San Antonio firefighter Tim Worley knew something was wrong as soon as he heard the pop.
The 16-year San Antonio Fire Department veteran was playing with his dog when he stumbled backwards, twisting his leg and causing a loud pop from his knee.
“He actually came in and told me he thought he tore his [anterior cruciate ligament]. I did an assessment and said I agreed,” said SAFD athletic trainer Deena Kilpatrick, MS, LAT, ATC.
Realizing that further assessment – and possibly surgery – was needed, Kilpatrick used her orthopedic connects to get Worley seen by Dr. David Schmidt, a local orthopedic surgeon and team physician for the NBA San Antonio Spurs.
“He saw him immediately and did an MRI,” said Kilpatrick, adding that after the MRI showed the extent of Worley’s injury, surgery was scheduled for the next day.
“She and my surgeon worked together,” Worley said. “She was even present during my surgery. … It was nice to have a surgeon who had an open line of communication with my athletic trainer. If something [went] wrong, she can call him and they [could] work together. So, it was helpful to know that, one, I’m seeing a great surgeon and, two, they have great confidence in my athletic trainer.”
Worley went under the knife Aug. 24, 2018. Five days later, he went to the SAFD’s athletic training facility to see Kilpatrick.
“At that point, we did a little bit of wound care to check his incision, and some ice and elevation to try to get some of the swelling down,” Kilpatrick said. “[At that time, we also] began of some range of motion exercises to get his range of motion going as quickly as possible.”

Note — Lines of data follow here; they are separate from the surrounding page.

(* ===== verification/Payments.v ===== *)
(** * The payment store of [src/www/app.js]

    The closure variable [payments] (line 7) is a list of records
    [{id, amount, date}] whose [id] and [amount] are numbers ([JsNum.num])
    and [date] a string.  This file models what each store operation does to
    that list: [nextId] (lines 99-102), the record [addPayment] pushes
    (lines 182-187), the in-place update of [updatePayment] (lines 193-196,
    with its early return when no record matches), the [filter] of
    [deletePayment] (line 202), [clearAll] (line 208) and [getTotals]
    (lines 104-107).  The [save()] and [render()] that follow each operation
    are modelled with the page state in [App.v].

    Theorems: the effect of each operation on every branch (present or
    absent id, first match only for update, every match for delete), the
    summary after an addition, the scenario of the specification, and, on
    the safe integers of [SafeInt.v], fresh increasing ids and exact
    totals. *)

From Stdlib Require Import ZArith String Ascii List Bool Lia Permutation.
From Corelib Require Import SpecFloat.
From S2P Require Import Prelude JsString Calendar Dates JsNumber SafeInt.
Import ListNotations.

Module Store.

Import JsNum DateUtil SafeInt.

(** ** Data *)

(** A payment record as [addPayment] creates it. *)
Record payment := mk_payment {
  id : num;
  amount : num;
  date : string
}.

(** ** Operations *)

(** [nextId()]: one more than the largest finite id, or 1. *)
Definition nextId (payments : list payment) : num :=
  let ids := filter is_finite (map id payments) in
  match ids with
  | [] => of_Z 1
  | _ => num_add (math_max ids) (of_Z 1)
  end.

(** [addPayment(amount, date)] on the list: [payments.push] of a record
    with the next id, the amount [Number(amount) || 0] and the date
    [date ? date.slice(0, 10) : '']. *)
Definition addPayment (amount_in date_in : string) (payments : list payment) : list payment :=
  payments ++ [mk_payment (nextId payments) (or_zero (js_Number amount_in)) (stored_date date_in)].

(** The record [payments.find((x) => x.id === Number(id))] returns, and the
    list with that record updated by [f]: the in-place mutation of
    [p.amount] and [p.date] is seen through the list, which holds the
    object. *)
Fixpoint update_first (key : num) (f : payment -> payment) (payments : list payment)
  : option (list payment) :=
  match payments with
  | [] => None
  | p :: rest =>
      if strict_eq (id p) key then Some (f p :: rest)
      else option_map (cons p) (update_first key f rest)
  end.

(** [updatePayment(id, amount, date)] on the list: [None] is the early
    [return] when no record has the id (nothing is saved or rendered). *)
Definition updatePayment (id_in amount_in date_in : string) (payments : list payment)
  : option (list payment) :=
  update_first (js_Number id_in)
    (fun p => mk_payment (id p) (or_zero (js_Number amount_in)) (stored_date date_in))
    payments.

(** [deletePayment(id)] on the list: [payments.filter((p) => p.id !== Number(id))]. *)
Definition deletePayment (id_in : string) (payments : list payment) : list payment :=
  filter (fun p => negb (strict_eq (id p) (js_Number id_in))) payments.

(** [clearAll()] on the list. *)
Definition clearAll (payments : list payment) : list payment := [].

(** [getTotals()]: the sum of [Number(p.amount) || 0] from [0], left to
    right, and the number of records (named [totalMonths] in the source). *)
Definition getTotals (payments : list payment) : num * nat :=
  (fold_left (fun sum p => num_add sum (or_zero (amount p))) payments (of_Z 0),
   length payments).

(** What [nextId] computes on integer ids: their maximum plus one, or 1. *)
Definition next_int (ns : list Z) : Z :=
  match ns with
  | [] => 1
  | n :: rest => fold_left Z.max rest n + 1
  end.
(* ===== verification/Storage.v ===== *)
(** * Persistence of [src/www/app.js]: [load] and [save]

    [save()] (lines 55-59) writes [JSON.stringify(payments)] to the
    storage slot ['loan-payment-tracker'] and swallows a failing write
    (the quota error of [localStorage.setItem]).  [load()] (lines 46-53)
    reads the slot: an absent or empty slot gives [[]], text that
    [JSON.parse] rejects gives [[]], and any other JSON value becomes the
    new [payments], whatever its shape.

    The slot is an [option string] ([None]: no item).  [JSON.stringify] is
    modelled on the payment records the program creates (objects with the
    properties [id], [amount], [date] in this order); [JSON.parse] on all
    JSON texts, its result a [jvalue].  A JSON value is read back as a
    typed payment list when it has exactly the shape [save] writes
    ([decode_payments]); any other value is kept as [Foreign]: the program
    then holds a non-list or untyped records, which the typed store does
    not model.  Strings are code units 0..255: a string literal with a
    [\u] escape above [00ff], which [JSON.parse] accepts, is read as the
    value [JWide] (its text not kept), so such a slot loads as [Foreign]
    and stays outside the typed model instead of being taken for a syntax
    error. *)

From Stdlib Require Import ZArith String Ascii List Bool Lia.
From Corelib Require Import SpecFloat.
From S2P Require Import Prelude JsString Calendar Dates JsNumber Payments.
Import ListNotations.

Module Persist.

Import StrBuiltins JsNum Store.
Local Open Scope string_scope.

(** ** JSON values *)

Inductive jvalue :=
| JNull
| JBool (b : bool)
| JNumber (n : num)
| JString (s : string)
| JWide
| JArray (items : list jvalue)
| JObject (fields : list (string * jvalue)).

(** The double quote, written by its code. *)
Definition dq : ascii := ascii_of_nat 34.
Definition backslash : ascii := ascii_of_nat 92.

(** ** [JSON.stringify] *)

Definition hex_char (d : nat) : ascii :=
  if (d <? 10)%nat then ascii_of_nat (d + 48) else ascii_of_nat (d + 87).

(** The escape of one code unit by QuoteJSONString (ECMA-262 25.5.2.3). *)
Definition quote_char (c : ascii) : string :=
  let n := nat_of_ascii c in
  if (n =? 8)%nat then String backslash "b"
  else if (n =? 9)%nat then String backslash "t"
  else if (n =? 10)%nat then String backslash "n"
  else if (n =? 12)%nat then String backslash "f"
  else if (n =? 13)%nat then String backslash "r"
  else if (n =? 34)%nat then String backslash (String dq "")
  else if (n =? 92)%nat then String backslash (String backslash "")
  else if (n <? 32)%nat then
    String backslash (String "u" (String "0" (String "0"
      (String (hex_char (n / 16)) (String (hex_char (n mod 16)) "")))))
  else String c "".

Fixpoint quote_chars (s : string) : string :=
  match s with
  | EmptyString => ""
  | String c r => quote_char c ++ quote_chars r
  end.

Definition json_quote (s : string) : string := String dq (quote_chars s ++ String dq "").

(** SerializeJSONProperty of a number: [null] when it is not finite. *)
Definition json_number (x : num) : string :=
  if is_finite x then num_to_string x else "null".

Fixpoint join_comma (items : list string) : string :=
  match items with
  | [] => ""
  | [x] => x
  | x :: rest => x ++ String "," (join_comma rest)
  end.

(** One member [k:v] of an object, from the serialized value [v]. *)
Definition json_member (kv : string * string) : string :=
  json_quote (fst kv) ++ String ":" (snd kv).

(** SerializeJSONObject: [{"k":v,...}] from the serialized members. *)
Definition json_object (members : list (string * string)) : string :=
  String "{" (join_comma (map json_member members) ++ "}").

(** SerializeJSONArray: [[v,...]] from the serialized elements. *)
Definition json_array (items : list string) : string :=
  String "[" (join_comma items ++ "]").

(** [JSON.stringify] of one record [{id, amount, date}], its properties in
    creation order. *)
Definition payment_json (p : payment) : string :=
  json_object [("id", json_number (id p)); ("amount", json_number (amount p));
               ("date", json_quote (date p))].

(** [JSON.stringify(payments)]. *)
Definition stringify_payments (ps : list payment) : string :=
  json_array (map payment_json ps).

(** ** [JSON.parse] *)

Definition json_ws (c : ascii) : bool :=
  let n := nat_of_ascii c in (n =? 32)%nat || (n =? 9)%nat || (n =? 10)%nat || (n =? 13)%nat.

Fixpoint skip_ws (s : string) : string :=
  match s with
  | String c r => if json_ws c then skip_ws r else s
  | EmptyString => s
  end.

Definition hex_val (c : ascii) : option nat :=
  option_map Z.to_nat (hex_digit_val c).

(** One decoded code unit in front of the text read so far. *)
Definition cons_unit (d : ascii) (p : option string * string) : option string * string :=
  (option_map (String d) (fst p), snd p).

Kilpatrick said she took Worley through the normal ALC rehabilitation phases, focusing on range of motion and strengthening, but remained mindful of the physical requirements of his job.
“[The physical demands] differ slightly if you’re talking about EMS versus a firefighter, which Tim had just gone back to the field as a firefighter,” Kilpatrick said. “So in terms of functional exercises, it changed things just a little bit to ensure he would be capable of doing what he needed to do on the job.”
Along with strengthening exercises, Kilpatrick and Worley incorporated pushing and pulling movements into the rehabilitation process to mimic his everyday firefighting tasks.
“[Firefighters] have to be able to drag the hose if they’re on the fire ground, so things like pushing the sled, pulling the sled,” Kilpatrick said. “He also did a lot of lunges along with that to strengthen his hamstrings.”
Twisting exercise also were important to Worley’s routine.
“Tim is also a golfer, so that activity was important to him and his daily life, so we did things to help facilitate and make sure that was going to be something he could [get back to] rather quickly,” Kilpatrick said.
Worley visited Kilpatrick for rehabilitation on average three times a week, spending two hours in the SAFD athletic training facility each visit. His hard work and dedication paid off: Right before Christmas, about four and a half months after ACL reconstruction surgery, Worley was cleared to return to work.
“He’s doing well,” Kilpatrick said. “I still check in on him. He’s back to work and back to working out with his crew at the station. He hasn’t had any issues.”
Seeing Worley return to the profession to which he has dedicated himself has been rewarding, Kilpatrick said.
“To see someone get back to what they are doing and enjoying life again, whether it’s the job or the activities that they like, that is the most fulfilling part of the job to me,” she said.
Since joining SAFD in 2015 – first as a contactor and then as a full-time employee in 2018 – Kilpatrick has used her athletic training skillset to improve the lives of the department’s 1,800 firefighters.
“This athletic training facility and our athletic trainer are the greatest assets our fire department has,” Worley said.